◆ **Exercise directions**: Scan the following material for the string "Theorem" and copy each line in which it appears.
Extracted information below:
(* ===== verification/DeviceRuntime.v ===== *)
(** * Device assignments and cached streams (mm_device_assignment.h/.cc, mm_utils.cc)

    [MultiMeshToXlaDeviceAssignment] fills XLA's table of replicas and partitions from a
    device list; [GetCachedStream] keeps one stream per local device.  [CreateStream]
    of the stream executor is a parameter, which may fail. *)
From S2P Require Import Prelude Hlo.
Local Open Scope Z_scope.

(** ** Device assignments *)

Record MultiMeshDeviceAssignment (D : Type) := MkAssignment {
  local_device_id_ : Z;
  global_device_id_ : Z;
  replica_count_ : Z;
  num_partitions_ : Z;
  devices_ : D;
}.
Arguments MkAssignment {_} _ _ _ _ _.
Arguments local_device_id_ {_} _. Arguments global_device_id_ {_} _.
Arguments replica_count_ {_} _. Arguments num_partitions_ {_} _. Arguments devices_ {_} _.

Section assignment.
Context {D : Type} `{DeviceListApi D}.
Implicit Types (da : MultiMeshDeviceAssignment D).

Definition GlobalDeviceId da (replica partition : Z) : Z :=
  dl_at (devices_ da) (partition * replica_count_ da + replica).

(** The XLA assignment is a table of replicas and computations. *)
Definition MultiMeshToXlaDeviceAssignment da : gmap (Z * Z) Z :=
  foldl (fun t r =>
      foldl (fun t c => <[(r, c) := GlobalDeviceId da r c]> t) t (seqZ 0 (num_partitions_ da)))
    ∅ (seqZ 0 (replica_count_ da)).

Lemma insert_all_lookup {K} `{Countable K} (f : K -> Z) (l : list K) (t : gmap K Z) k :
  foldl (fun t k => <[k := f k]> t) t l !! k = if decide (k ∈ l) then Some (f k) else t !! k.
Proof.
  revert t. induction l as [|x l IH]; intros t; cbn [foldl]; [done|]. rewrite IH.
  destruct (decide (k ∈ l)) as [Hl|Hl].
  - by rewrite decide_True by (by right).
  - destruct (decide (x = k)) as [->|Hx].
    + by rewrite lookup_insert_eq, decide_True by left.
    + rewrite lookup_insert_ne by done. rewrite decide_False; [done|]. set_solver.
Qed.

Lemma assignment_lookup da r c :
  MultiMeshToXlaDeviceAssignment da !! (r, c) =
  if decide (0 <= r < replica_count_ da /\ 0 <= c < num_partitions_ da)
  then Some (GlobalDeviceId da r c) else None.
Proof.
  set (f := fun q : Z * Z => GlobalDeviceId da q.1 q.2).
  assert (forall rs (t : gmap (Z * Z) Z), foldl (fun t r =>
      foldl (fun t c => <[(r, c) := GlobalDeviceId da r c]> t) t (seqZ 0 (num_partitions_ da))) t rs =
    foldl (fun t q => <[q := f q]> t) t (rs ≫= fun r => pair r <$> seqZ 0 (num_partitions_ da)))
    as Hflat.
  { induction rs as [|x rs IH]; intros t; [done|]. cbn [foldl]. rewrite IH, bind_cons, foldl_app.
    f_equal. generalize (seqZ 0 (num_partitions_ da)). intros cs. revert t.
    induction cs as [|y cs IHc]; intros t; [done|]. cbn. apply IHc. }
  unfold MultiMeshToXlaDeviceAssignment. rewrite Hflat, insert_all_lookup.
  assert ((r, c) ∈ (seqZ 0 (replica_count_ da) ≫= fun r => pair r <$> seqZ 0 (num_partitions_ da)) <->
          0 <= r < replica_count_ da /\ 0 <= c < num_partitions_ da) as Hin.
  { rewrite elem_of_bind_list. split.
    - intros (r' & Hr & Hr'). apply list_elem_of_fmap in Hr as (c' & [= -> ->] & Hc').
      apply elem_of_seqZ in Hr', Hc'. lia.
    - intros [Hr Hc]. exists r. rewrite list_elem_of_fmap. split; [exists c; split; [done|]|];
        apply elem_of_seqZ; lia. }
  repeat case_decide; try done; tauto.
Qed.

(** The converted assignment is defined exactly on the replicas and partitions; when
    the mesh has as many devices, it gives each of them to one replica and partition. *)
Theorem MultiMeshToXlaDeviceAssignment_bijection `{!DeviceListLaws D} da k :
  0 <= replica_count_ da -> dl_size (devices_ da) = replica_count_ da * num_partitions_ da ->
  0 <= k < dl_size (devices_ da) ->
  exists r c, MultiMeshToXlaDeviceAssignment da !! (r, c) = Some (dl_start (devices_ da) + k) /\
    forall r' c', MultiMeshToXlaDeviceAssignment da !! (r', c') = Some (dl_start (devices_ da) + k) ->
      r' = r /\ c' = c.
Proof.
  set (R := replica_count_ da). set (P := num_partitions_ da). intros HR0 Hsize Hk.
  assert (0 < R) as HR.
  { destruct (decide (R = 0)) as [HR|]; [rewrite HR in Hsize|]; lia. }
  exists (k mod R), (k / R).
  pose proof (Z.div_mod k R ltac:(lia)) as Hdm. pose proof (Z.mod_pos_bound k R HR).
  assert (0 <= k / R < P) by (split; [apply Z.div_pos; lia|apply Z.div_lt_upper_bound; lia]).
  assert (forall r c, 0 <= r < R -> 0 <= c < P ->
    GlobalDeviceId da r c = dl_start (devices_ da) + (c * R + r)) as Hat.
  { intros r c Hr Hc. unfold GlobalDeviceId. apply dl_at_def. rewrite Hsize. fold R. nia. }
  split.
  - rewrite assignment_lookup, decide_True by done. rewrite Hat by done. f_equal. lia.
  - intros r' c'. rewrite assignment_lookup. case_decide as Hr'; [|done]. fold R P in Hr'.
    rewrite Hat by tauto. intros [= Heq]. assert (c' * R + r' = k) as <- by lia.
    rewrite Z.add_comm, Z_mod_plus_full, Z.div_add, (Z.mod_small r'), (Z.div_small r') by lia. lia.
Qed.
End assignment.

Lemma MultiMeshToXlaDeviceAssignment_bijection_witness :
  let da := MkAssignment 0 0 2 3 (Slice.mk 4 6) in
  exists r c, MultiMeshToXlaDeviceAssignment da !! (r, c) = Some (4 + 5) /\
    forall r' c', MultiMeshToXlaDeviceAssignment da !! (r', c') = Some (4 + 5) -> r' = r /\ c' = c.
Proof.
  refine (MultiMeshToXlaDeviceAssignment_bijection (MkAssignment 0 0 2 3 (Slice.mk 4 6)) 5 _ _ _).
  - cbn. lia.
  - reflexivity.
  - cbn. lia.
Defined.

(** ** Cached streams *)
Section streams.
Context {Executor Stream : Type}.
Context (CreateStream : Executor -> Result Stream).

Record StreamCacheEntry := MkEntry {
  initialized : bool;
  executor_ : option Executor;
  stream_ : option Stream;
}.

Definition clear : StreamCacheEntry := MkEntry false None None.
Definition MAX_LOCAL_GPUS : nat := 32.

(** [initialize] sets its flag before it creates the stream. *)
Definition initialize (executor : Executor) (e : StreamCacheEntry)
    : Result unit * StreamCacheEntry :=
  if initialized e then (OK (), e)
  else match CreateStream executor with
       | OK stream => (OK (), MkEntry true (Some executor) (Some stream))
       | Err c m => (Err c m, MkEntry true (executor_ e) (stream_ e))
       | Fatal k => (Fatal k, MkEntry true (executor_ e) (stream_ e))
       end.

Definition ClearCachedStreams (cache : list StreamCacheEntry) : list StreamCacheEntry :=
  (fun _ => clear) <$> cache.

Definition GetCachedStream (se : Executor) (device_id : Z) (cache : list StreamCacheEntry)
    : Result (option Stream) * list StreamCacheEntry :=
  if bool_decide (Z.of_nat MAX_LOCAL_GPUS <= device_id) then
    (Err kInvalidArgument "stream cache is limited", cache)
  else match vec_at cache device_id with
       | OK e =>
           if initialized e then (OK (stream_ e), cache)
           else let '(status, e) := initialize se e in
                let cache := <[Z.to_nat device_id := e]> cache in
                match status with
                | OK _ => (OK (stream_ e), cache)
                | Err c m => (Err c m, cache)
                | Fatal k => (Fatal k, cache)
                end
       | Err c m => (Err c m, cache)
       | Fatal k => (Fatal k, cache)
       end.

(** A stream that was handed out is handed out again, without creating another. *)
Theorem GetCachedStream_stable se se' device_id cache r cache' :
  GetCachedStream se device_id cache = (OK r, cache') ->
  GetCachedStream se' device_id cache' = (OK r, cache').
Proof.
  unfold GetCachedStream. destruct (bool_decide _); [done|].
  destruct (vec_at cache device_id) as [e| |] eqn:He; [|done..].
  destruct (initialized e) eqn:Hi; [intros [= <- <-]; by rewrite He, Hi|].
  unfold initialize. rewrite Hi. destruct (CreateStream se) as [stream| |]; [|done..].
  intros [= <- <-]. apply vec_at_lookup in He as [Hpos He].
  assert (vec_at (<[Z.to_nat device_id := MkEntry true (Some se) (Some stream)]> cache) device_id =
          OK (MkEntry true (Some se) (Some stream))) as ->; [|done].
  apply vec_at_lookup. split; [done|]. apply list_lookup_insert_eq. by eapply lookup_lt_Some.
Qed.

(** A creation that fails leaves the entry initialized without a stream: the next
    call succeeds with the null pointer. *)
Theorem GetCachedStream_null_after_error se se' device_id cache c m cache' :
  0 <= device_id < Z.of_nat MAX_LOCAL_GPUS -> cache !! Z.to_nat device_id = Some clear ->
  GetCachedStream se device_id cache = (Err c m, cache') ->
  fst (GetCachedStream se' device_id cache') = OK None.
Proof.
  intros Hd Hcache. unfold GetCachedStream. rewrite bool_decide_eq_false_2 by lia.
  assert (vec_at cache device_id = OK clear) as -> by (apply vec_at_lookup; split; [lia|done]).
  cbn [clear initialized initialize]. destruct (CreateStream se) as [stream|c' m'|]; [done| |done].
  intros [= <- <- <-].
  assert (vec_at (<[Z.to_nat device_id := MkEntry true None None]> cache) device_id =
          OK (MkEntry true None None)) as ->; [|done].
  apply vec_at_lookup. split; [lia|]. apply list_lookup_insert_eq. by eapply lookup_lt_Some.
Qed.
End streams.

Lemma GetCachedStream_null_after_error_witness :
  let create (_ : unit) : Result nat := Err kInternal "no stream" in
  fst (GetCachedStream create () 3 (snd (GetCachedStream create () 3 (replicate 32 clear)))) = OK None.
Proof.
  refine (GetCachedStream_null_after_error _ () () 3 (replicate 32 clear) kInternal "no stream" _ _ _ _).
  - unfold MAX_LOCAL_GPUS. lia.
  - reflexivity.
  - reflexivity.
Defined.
End of Extracted information.
Extracted information below:
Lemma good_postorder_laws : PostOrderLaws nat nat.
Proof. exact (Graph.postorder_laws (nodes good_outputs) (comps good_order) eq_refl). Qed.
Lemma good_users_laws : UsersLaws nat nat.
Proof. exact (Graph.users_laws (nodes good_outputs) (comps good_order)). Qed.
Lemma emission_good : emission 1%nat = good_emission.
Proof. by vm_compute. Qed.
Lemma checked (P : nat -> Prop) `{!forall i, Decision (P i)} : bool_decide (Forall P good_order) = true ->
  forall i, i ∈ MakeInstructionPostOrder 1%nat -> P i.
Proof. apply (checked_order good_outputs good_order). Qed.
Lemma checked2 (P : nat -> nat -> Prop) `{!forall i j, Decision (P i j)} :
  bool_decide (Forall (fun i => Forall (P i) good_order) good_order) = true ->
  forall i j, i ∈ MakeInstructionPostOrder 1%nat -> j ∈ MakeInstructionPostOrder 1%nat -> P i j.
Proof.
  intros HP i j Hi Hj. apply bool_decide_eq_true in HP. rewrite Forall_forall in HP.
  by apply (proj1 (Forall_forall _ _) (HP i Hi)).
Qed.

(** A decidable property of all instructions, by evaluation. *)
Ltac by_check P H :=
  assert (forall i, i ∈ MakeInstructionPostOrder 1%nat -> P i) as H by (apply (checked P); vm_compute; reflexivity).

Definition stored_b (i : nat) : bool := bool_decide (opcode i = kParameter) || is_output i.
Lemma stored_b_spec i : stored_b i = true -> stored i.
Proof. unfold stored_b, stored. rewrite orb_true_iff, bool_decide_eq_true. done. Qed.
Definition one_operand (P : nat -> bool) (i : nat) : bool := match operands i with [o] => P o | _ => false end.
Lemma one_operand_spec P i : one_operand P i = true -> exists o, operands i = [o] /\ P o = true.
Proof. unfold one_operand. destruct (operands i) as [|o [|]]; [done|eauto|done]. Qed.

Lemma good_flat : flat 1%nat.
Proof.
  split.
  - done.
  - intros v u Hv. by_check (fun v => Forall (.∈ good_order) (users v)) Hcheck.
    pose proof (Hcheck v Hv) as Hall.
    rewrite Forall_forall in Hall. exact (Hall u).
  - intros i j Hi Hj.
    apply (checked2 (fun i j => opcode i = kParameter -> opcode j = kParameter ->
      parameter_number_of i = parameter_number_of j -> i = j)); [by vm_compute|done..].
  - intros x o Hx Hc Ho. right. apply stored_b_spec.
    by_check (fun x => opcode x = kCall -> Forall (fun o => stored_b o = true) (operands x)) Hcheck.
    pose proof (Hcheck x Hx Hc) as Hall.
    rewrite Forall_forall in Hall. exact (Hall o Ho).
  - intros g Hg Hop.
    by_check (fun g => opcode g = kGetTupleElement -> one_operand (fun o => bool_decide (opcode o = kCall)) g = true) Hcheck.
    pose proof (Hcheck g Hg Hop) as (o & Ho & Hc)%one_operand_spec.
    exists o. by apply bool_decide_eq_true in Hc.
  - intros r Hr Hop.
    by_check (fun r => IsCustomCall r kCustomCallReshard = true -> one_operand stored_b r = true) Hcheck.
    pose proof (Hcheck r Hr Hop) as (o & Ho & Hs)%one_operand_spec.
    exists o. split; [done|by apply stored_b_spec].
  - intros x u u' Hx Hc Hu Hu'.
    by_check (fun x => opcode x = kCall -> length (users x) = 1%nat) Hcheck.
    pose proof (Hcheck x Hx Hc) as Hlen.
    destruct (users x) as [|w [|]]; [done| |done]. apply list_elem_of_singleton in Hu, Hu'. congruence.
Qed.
End of Extracted information.
◆ **Answer to this task**:
Theorem MultiMeshToXlaDeviceAssignment_bijection `{!DeviceListLaws D} da k :
Theorem GetCachedStream_stable se se' device_id cache r cache' :
Theorem GetCachedStream_null_after_error se se' device_id cache c m cache' :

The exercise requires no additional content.